“I feel like someone opened a window into my mind and let in the fresh air. It feels so good!” The young Egyptian woman and I were among 250 activists and scholars from 47 countries brought together in mid-February in Kuala Lumpur, Malaysia, for the launch of Musawah, a global movement for justice and equality in the Muslim family.
How lucky that young woman is, I thought. Just over 20 years ago, I felt as though I had to smash the window into my mind open myself, fists bleeding and bruised, to catch some of that fresh air. She’s in her mid-20s, I’m in my early 40s. When I was a little younger than she is now my family lived in Saudi Arabia, where I became a feminist at the age of 19. It was both a survival mechanism and a rebellion. And it was the first step on a journey, equally exciting and painful, toward finding my own Islam.
There were times on that lonely journey when it felt that I needed nothing short of mental somersaults to remain in a religion that discriminated against me, or at the darkest of times, seemed to hate me. What else was I supposed to deduct from centuries of male-dominated and too often misogynistic interpretations of Islam that for every page of a man’s obligations and duties wrote two for women. These misinterpretations took the faith far off the path that was set more than 14 centuries ago, when, we are taught, Islam gave women rights that made them the envy of women in Europe’s Dark Ages.
Where is the solace in a faith you feel hates you? Why would God create me as a woman and then punish me for it? Nineteen-year-old me was full of those questions which I didn’t dare put into words. I was terrified for even thinking them. I was pulling at a string I knew would leave too many taboos naked.
And so I scrambled for spiritual sustenance and found it in three of my earliest heroes – the Moroccan sociologist Fatima Mernissi, the Egyptian-American Islamic scholar Leila Ahmed and the Sudanese-American scholar Abdullahi An-Na’im. Notice I include a man in there too. For a long time, I flatly refused to read anything written by Muslim men. They’d dominated the conversation for too long. But through the work of scholars like An-Na’im and the Egyptian Nasr Hamed Abu Zeid, I learned that some men could be as feminist as the best of us!
Another signpost – attending the United Nations conference on women in Beijing in 1995 where the Iranian- American women’s rights activist Mahnaz Afkhami signed my copy of the book she had just edited called “Faith and Freedom: Women’s Human Rights in the Muslim World.” It brought together in book form many of my heroes in the way that Musawah would later bring them together in Kuala Lumpur.
Those early heroes prepared me well for an event four years ago exactly that I realize now was the last tug at the string of taboos.

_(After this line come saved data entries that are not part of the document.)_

Definition beatStep (data : list StockData.t) (minConsecutiveIntervals : Z)
    (i : Z) (st : Scan.t) : Exc Scan.t :=
  let? currentPrice := field data.[i] StockData.price in
  let? previousPrice := field data.[i - 1] StockData.price in
  (* only the sign of [slope] is used, and the rounded difference of two
     doubles has the sign of the exact one ([sub_sign]) *)
  let slope := (currentPrice - previousPrice)%Q in
  if gtb slope 0 then
    Ok (Scan.mk (Scan.sequences st)
          (if Scan.consecutivePositiveCount st =? 0
           then i - 1 else Scan.currentSequenceStart st)
          (Scan.consecutivePositiveCount st + 1))
  else
    let? sequences := flushRun data minConsecutiveIntervals st (i - 1) in
    Ok (Scan.mk sequences (-1) 0).

(** [minConsecutiveIntervals] defaults to 4. *)
Definition detectBeatSequences (data : list StockData.t)
    (minConsecutiveIntervals : Z) : Exc (list BeatSequence.t) :=
  if length data <? minConsecutiveIntervals + 1 then Ok [] else
  let? st := forRange 1 (length data) (beatStep data minConsecutiveIntervals)
               (Scan.mk [] (-1) 0) in
  flushRun data minConsecutiveIntervals st (length data - 1).

Module PotentialProfitSequence.
Record t : Type := mk {
  id : string;
  originalSequence : BeatSequence.t;
  startIndex : Z;
  endIndex : Z;
  startTime : Z;
  endTime : Z;
  startPrice : number;
  endPrice : number;
  dollarGain : number;
  percentageChange : number;
  dataPoints : list StockData.t;
  excludedBeats : Z
}.
End PotentialProfitSequence.

Definition calculatePotentialProfitSequences (beatSequences : list BeatSequence.t)
  : Exc (list PotentialProfitSequence.t) :=
  forEach beatSequences (fun sequence potentialProfitSequences =>
    if length (BeatSequence.dataPoints sequence) <? 3 then Ok potentialProfitSequences
    else
    let trimmedDataPoints := slice (BeatSequence.dataPoints sequence) 1 (-1) in
    if length trimmedDataPoints =? 0 then Ok potentialProfitSequences else
    let startData := trimmedDataPoints.[0] in
    let endData := trimmedDataPoints.[length trimmedDataPoints - 1] in
    let? endPrice := field endData StockData.price in
    let? startPrice := field startData StockData.price in
    let dollarGain := sub endPrice startPrice in
    let percentageChange := mul (div dollarGain startPrice) 100 in
    let? startTime := field startData StockData.timestamp in
    let? endTime := field endData StockData.timestamp in
    Ok (potentialProfitSequences ++
        [PotentialProfitSequence.mk
           ("potential-" ++ BeatSequence.id sequence)
           sequence
           (BeatSequence.startIndex sequence + 1)
           (BeatSequence.endIndex sequence - 1)
           startTime endTime startPrice endPrice
           (roundTo 2 dollarGain) (roundTo 2 percentageChange)
           trimmedDataPoints 2])) [].

Module PotentialLossSequence.
Record t : Type := mk {
  id : string;
  beforeReversalIndex : Z;
  reversalIndex : Z;
  afterReversalIndex : Z;
  beforeReversalTime : Z;
  reversalTime : Z;
  afterReversalTime : Z;
  beforeReversalPrice : number;
  reversalPrice : number;
  afterReversalPrice : number;
  dollarLoss : number;
  percentageChange : number;
  dataPoints : list StockData.t;
  (* legacy properties *)
  upIndex : Z;
  downIndex : Z;
  upTime : Z;
  downTime : Z;
  upPrice : number;
  downPrice : number
}.
End PotentialLossSequence.

Definition detectPotentialLossSequences (data : list StockData.t)
  : Exc (list PotentialLossSequence.t) :=
  if length data <? 4 then Ok [] else
  forRange 2 (length data - 1) (fun i lossSequences =>
    let? beforeBeforePrice := field data.[i - 2] StockData.price in
    let? beforePrice := field data.[i - 1] StockData.price in
    let? currentPrice := field data.[i] StockData.price in
    let? nextPrice := field data.[i + 1] StockData.price in
    let isDownBeforeReversal := ltb beforePrice beforeBeforePrice in
    let isUpwardReversal := gtb currentPrice beforePrice in
    let isDownAfterReversal := ltb nextPrice currentPrice in
    if isDownBeforeReversal && isUpwardReversal && isDownAfterReversal then
      let dollarLoss := sub currentPrice nextPrice in
      let percentageChange := mul (div dollarLoss currentPrice) 100 in
      let? beforeTime := field data.[i - 1] StockData.timestamp in
      let? reversalTime := field data.[i] StockData.timestamp in
      let? afterTime := field data.[i + 1] StockData.timestamp in
      (* the four samples exist here, their prices having been read *)
      let? points :=
        match data.[i - 2], data.[i - 1], data.[i], data.[i + 1] with
        | Some a, Some b, Some c, Some d => Ok [a; b; c; d]
        | _, _, _, _ => TypeError
        end in
      Ok (lossSequences ++
          [PotentialLossSequence.mk
             ("loss-" ++ showInt (i - 1) ++ "-" ++ showInt i ++ "-" ++ showInt (i + 1))
             (i - 1) i (i + 1)
             beforeTime reversalTime afterTime
             beforePrice currentPrice nextPrice
             (roundTo 2 dollarLoss) (roundTo 2 percentageChange)
             points
             i (i + 1) reversalTime afterTime currentPrice nextPrice])
    else Ok lossSequences) [].

(** ** Sample inputs *)

Definition sample (timestamp : Z) (price : number) : StockData.t :=
  StockData.mk timestamp price 0 None None None None.

(** A series with the given prices, one sample a minute. *)
Definition series (prices : list number) : list StockData.t :=
  map (fun tp => sample (60000 * Z.of_nat (fst tp)) (snd tp))
      (combine (seq 0 (List.length prices)) prices).

(** ** Predicates and sample values used in the statements *)

(** The point is neither the first nor the last sample of the series. *)
Definition interior (data : list StockData.t) (p : DirectionChangePoint.t) : Prop :=
  1 <= DirectionChangePoint.index p <= length data - 2.

(** The price rises from sample [k] to sample [k + 1]. *)
Definition risesAt (data : list StockData.t) (k : Z) : Prop :=
  exists a b, data.[k] = Some a /\ data.[k + 1] = Some b
              /\ (StockData.price a < StockData.price b)%Q.

(** The price does not rise after sample [k], if a sample follows. *)
Definition stopsAt (data : list StockData.t) (k : Z) : Prop :=
  forall a b, data.[k] = Some a -> data.[k + 1] = Some b ->
              (StockData.price b <= StockData.price a)%Q.

(** What holds of a sequence that the scan has pushed. *)
Definition emitted (data : list StockData.t) (b : BeatSequence.t) : Prop :=
  beatSequence data (BeatSequence.startIndex b) (BeatSequence.endIndex b) = Ok b
  /\ 0 <= BeatSequence.startIndex b < BeatSequence.endIndex b
  /\ BeatSequence.endIndex b < length data
  /\ (forall k, BeatSequence.startIndex b <= k < BeatSequence.endIndex b ->
                risesAt data k)
  /\ stopsAt data (BeatSequence.endIndex b).

(** The invariant of the scan before it looks at sample [i]: the run that is
    counted ends at [i - 1]. *)
Definition scanning (data : list StockData.t) (i : Z) (st : Scan.t) : Prop :=
  (forall b, In b (Scan.sequences st) -> emitted data b)
  /\ 0 <= Scan.consecutivePositiveCount st
  /\ (Scan.consecutivePositiveCount st = 0 -> Scan.currentSequenceStart st = -1)
  /\ (0 < Scan.consecutivePositiveCount st ->
      Scan.currentSequenceStart st = i - 1 - Scan.consecutivePositiveCount st
      /\ 0 <= Scan.currentSequenceStart st
      /\ forall k, Scan.currentSequenceStart st <= k < i - 1 -> risesAt data k).

(** [(gain / startPrice) * 100] for the gain [endPrice - startPrice], in
    the arithmetic of the program. *)
Definition percentageOfGain (startPrice endPrice : number) : number :=
  mul (div (sub endPrice startPrice) startPrice) 100.

(** [v] is [x] rounded to [d] decimals: [v] is the double nearest to a
    multiple [t] of [10 ^ - d], no multiple is nearer to [x] than [t], and
    where two are as near, [t] is the one away from zero. *)
Definition roundedTo (d : nat) (x v : number) : Prop :=
  exists n : Z,
    let t := (inject_Z n / inject_Z (10 ^ Z.of_nat d))%Q in
    let half := (1 / inject_Z (2 * 10 ^ Z.of_nat d))%Q in
    v = double t
    /\ (Qabs (t - x) <= half)%Q
    /\ ((Qabs (t - x) == half)%Q -> (Qabs x <= Qabs t)%Q).

(** The series of scenario A. *)
Definition scenarioA : list StockData.t := series [10; 11; 12; 13; 9]%Q.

On March 18, 2005, Amina Wadud, an American scholar of Islam, became the first woman on record to lead a public, mixed- gender Friday prayer. For many of us 50 women and 50 men whom she led, it was one of the most moving moments of our lives.
What a thrill it was to stand before God as the spiritual equal of the male congregants – praying together, not behind the men and not in another room – with a woman leading us. Talking of fists and fresh air – for years I had been engaged in a seemingly endless bout over women’s rights with a male-dominated Islam, neither one of us able to deal that knockout blow. Amina Wadud dealt it for me. So no wonder when I met her again in Kuala Lumpur I was like a star-struck teenager.
And there I was marveling too at the sight of Zainah Anwar, Musawah project manager and former head of Sisters in Islam, the Malaysian organization that hosted the Kuala Lumpur conference that launched Musawah, which means “equality” in Arabic. She joined my constellation of stars when I saw a television profile of her in which she educated Malaysian women about their God-given rights in Islam as a way to empower them to stand up to judges, husbands and any other men who tried to use Islam against them.
When European women were mere chattel, Muslim women gained the right to inherit and own property. But now the descendants of those women who envied Muslim women in the 7th century have moved far ahead. Where is that spirit of the early days of Islam?
Ziba Mir-Husseini – another hero whose name at the top of an essay always signals fresh air – put it simply: There will be no justice for women as long as patriarchy is not separated from Islamic legal texts.
Wadud and Mir-Husseini are just two of many Muslim women scholars who are reinterpreting our religion. Their work throws down the gauntlet to 21st century Islamic legal tradition, which now has to meet the feminist challenge from within. It’s not anti- Muslim outsiders who are demanding change, but us women who at Musawah celebrated the years we had worked at baring our taboos.
We are not alone of course. Orthodox Jewish women and Catholic women are also demanding to clear the deck of misogyny and patriarchy. In her new book “Taking Back God: American women rising up for religious equality,” Leora Tanenbaum takes you on a tour of that struggle.
One of her interviewees, and another hero of mine, beautifully summed up the efforts of us women who won’t stop wrestling with and for our faith. “A pearl is a precious thing. It’s created as a result of irritation by sand,” Francis Kissling, a longtime activist for reform in the Catholic Church’s position on women, sexuality and reproduction, told us at Musawah. “We are all millions of grains of sand that will create pearls of the future.”